De la limite, on dira qu’elle travaille à l’intérieur et à l’extérieur de cet espace plastique. Lorsqu’il associe poudres chimiques et pigments naturels, en vue d’une imagination matérielle dynamique, ce qu’il associe ainsi, c’est certes les effets surprenants d’une matière en feu où le corps se meut, mais c’est aussi les lieux où l’éros se réenracine, retrouve ses assises, sa stabilité en mouvement, sa capacité spirituelle et pensante. La limite c’est ce qui retient l’artiste à son identité faite image, faite signe, faite concept. Il faudrait parcourir d’un seul coup d’œil l’ébranlement de cette énergie. Tout y est trace : la mémoire, l’héritage visuel, l’écriture, la marque du geste, son rythme incisif, couche sous couche — jusqu’à la fin du tableau, c’est-à-dire son recommencement en un ailleurs silencieux : “Le travail de l’artiste consiste sans doute, par ses actes successifs, à faire de chaque tableau un espace où se marquent et s’abolissent les traces, où se conservent les fossiles des origines, où (comme des dunes) les couleurs, les significations, les couches picturales se déplacent. Et peut-être, parfois, des vents (venus on ne sait d’où) viennent balayer l’espace pictural” (Gilbert Lascault).

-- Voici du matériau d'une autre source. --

Definition default_lease_settings : LeaseSettings :=
  {| ls_ttl := td_minutes 3; ls_default_ceiling := td_hours 3; ls_max_ceiling := td_hours 3;
     ls_min_active_nodes := 1; ls_expiring_soon := td_seconds 60 |}.

(** [__post_init__]: the message of the [ValueError] it raises, if any. *)
Definition lease_settings_error (s : LeaseSettings) : option string :=
  if (ls_ttl s <=? 0)%Z then Some "lease ttl must be positive"
  else if ((ls_default_ceiling s <=? 0) || (ls_max_ceiling s <? ls_default_ceiling s))%Z then
    Some ("lease max ceiling must be greater than or equal to the default ceiling, " +:+
          "and both must be positive")
  else if (ls_min_active_nodes s <? 0)%Z then Some "min active nodes must be >= 0"
  else if (ls_expiring_soon s <? 0)%Z then Some "expiring soon window must be >= 0"
  else None.

Record ReservableHost := {
  rh_host_id : string;
  rh_status : string;
  rh_healthy : bool;
  rh_serves_requested_model : bool;
}.

Record NodeLease := {
  nl_host_id : string;
  nl_holder : string;
  nl_token : string;
  nl_expires_at : datetime;
  nl_hard_expires_at : datetime;
  nl_created_at : datetime;
}.

(** [public_dict]; [pd_token] is the key that only [include_token=True] adds. *)
Record LeaseView := {
  pd_host_id : string;
  pd_holder : string;
  pd_expires_at : string;
  pd_hard_expires_at : string;
  pd_expiring_soon : bool;
  pd_token : option string;
}.

Definition public_dict (l : NodeLease) (include_token expiring_soon : bool) : LeaseView :=
  {| pd_host_id := nl_host_id l; pd_holder := nl_holder l;
     pd_expires_at := isoformat (nl_expires_at l);
     pd_hard_expires_at := isoformat (nl_hard_expires_at l);
     pd_expiring_soon := expiring_soon;
     pd_token := if include_token then Some (nl_token l) else None |}.

Inductive lease_error :=
  | LeaseInvalidError (msg : string)
  | LeaseRefusedError (msg : string)
  | LeaseNotHeldError (msg : string)
  | LeaseEndedError (msg : string)
  | LeaseNotFoundError (msg : string)
  | LeaseHostNotRegisteredError (host_id : string).

Record NodeLeaseBook := {
  lb_by_host : gmap string NodeLease;
  lb_by_token : gmap string NodeLease;
}.

Definition NodeLeaseBook_new : NodeLeaseBook := {| lb_by_host := ∅; lb_by_token := ∅ |}.

Abbreviation book_prog A := (prog NodeLeaseBook lease_error A).

(** ** Helpers under the lock *)

(** [now >= lease.expires_at or now >= lease.hard_expires_at] *)
Definition has_ended (now : datetime) (l : NodeLease) : bool :=
  ((nl_expires_at l <=? now) || (nl_hard_expires_at l <=? now))%Z.

Definition drop_unlocked (l : NodeLease) (b : NodeLeaseBook) : NodeLeaseBook :=
  {| lb_by_host := delete (nl_host_id l) (lb_by_host b);
     lb_by_token := delete (nl_token l) (lb_by_token b) |}.

Definition purge_unlocked (now : datetime) (b : NodeLeaseBook) : NodeLeaseBook :=
  foldl (λ b l, drop_unlocked l b) b
    (filter (λ l, has_ended now l = true) (map_to_list (lb_by_host b)).*2).

Definition live_unlocked (token : string) (now : datetime) : book_prog NodeLease := λ b,
  match lb_by_token b !! token with
  | None => (Raise (LeaseNotHeldError "lease token is not valid"), b)
  | Some l =>
      if has_ended now l then
        (Raise (LeaseEndedError ("lease on " +:+ nl_host_id l +:+ " held by " +:+
                                 nl_holder l +:+ " has ended")), drop_unlocked l b)
      else (Ret l, b)
  end.

Definition is_free (b : NodeLeaseBook) (h : ReservableHost) : bool :=
  bool_decide (lb_by_host b !! rh_host_id h = None).

Definition active_count (b : NodeLeaseBook) (hosts : list ReservableHost) : Z :=
  Z.of_nat (length (filter (λ h, rh_healthy h && is_free b h = true) hosts)).

Definition roster_line (b : NodeLeaseBook) (h : ReservableHost) : string :=
  match lb_by_host b !! rh_host_id h with
  | None => "- " +:+ rh_host_id h +:+ " status=" +:+ rh_status h +:+ " holder=free"
  | Some l =>
      "- " +:+ rh_host_id h +:+ " status=" +:+ rh_status h +:+ " holder=" +:+ nl_holder l +:+ " " +:+
      "until " +:+ isoformat (nl_expires_at l) +:+ " " +:+
      "ceiling " +:+ isoformat (nl_hard_expires_at l)
  end.

Definition roster (b : NodeLeaseBook) (hosts : list ReservableHost) : string :=
  match hosts with
  | [] => "nodes: (none registered)"
  | _ => str_join newline ("nodes:" :: (roster_line b <$> hosts))
  end.

Definition refuse {A} (hosts : list ReservableHost) (reason : string) : book_prog A := λ b,
  (Raise (LeaseRefusedError (reason +:+ newline +:+ roster b hosts)), b).

(** ** Granting *)

Section settings.
Context (cfg : LeaseSettings).

Definition new_lease (host_id holder token : string) (ceiling : timedelta) (now : datetime)
    : NodeLease :=
  let hard_expires_at := (now + ceiling)%Z in
  {| nl_host_id := host_id; nl_holder := holder; nl_token := token;
     nl_expires_at := Z.min (now + ls_ttl cfg) hard_expires_at;
     nl_hard_expires_at := hard_expires_at; nl_created_at := now |}.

Plus concentré sur la matière et les jeux de mémoire qu’elle engendre dans la vie d’un artiste, le travail du Marocain Fouad Bellamine (né en 1950), d’abord conceptuel et minimaliste, insiste sur la correspondance qui lie le geste aux transformations de la matière, à une mise en forme qui puisse jaillir de la tension spatiale et de son drame. Drame de la couleur, éclaboussée de gris, de brun et de noir, accumulation, association de couche à couche, sorte de “géologie à la verticale”, nous précise l’artiste. Il nous précise aussi que sa recherche, attentive aux différents courants internationaux, vise le signe, le lieu et la mémoire : de Fès, sa ville natale, qu’en est-il de la trace abstraite ? Cette triade lui sert ainsi de répertoire pour explorer les inventions de ce qu’on appelle “la post¬modernité” .
Nous avons mis entre parenthèses beaucoup de notions courantes dans la critique d’art afin d’esquisser, sinon affirmer des liens impensés de la représentation, de l’abstraction, de la figuration, du signe, de la forme et de l’informe. Nous ne faisons qu’introduire à l’art contemporain arabe.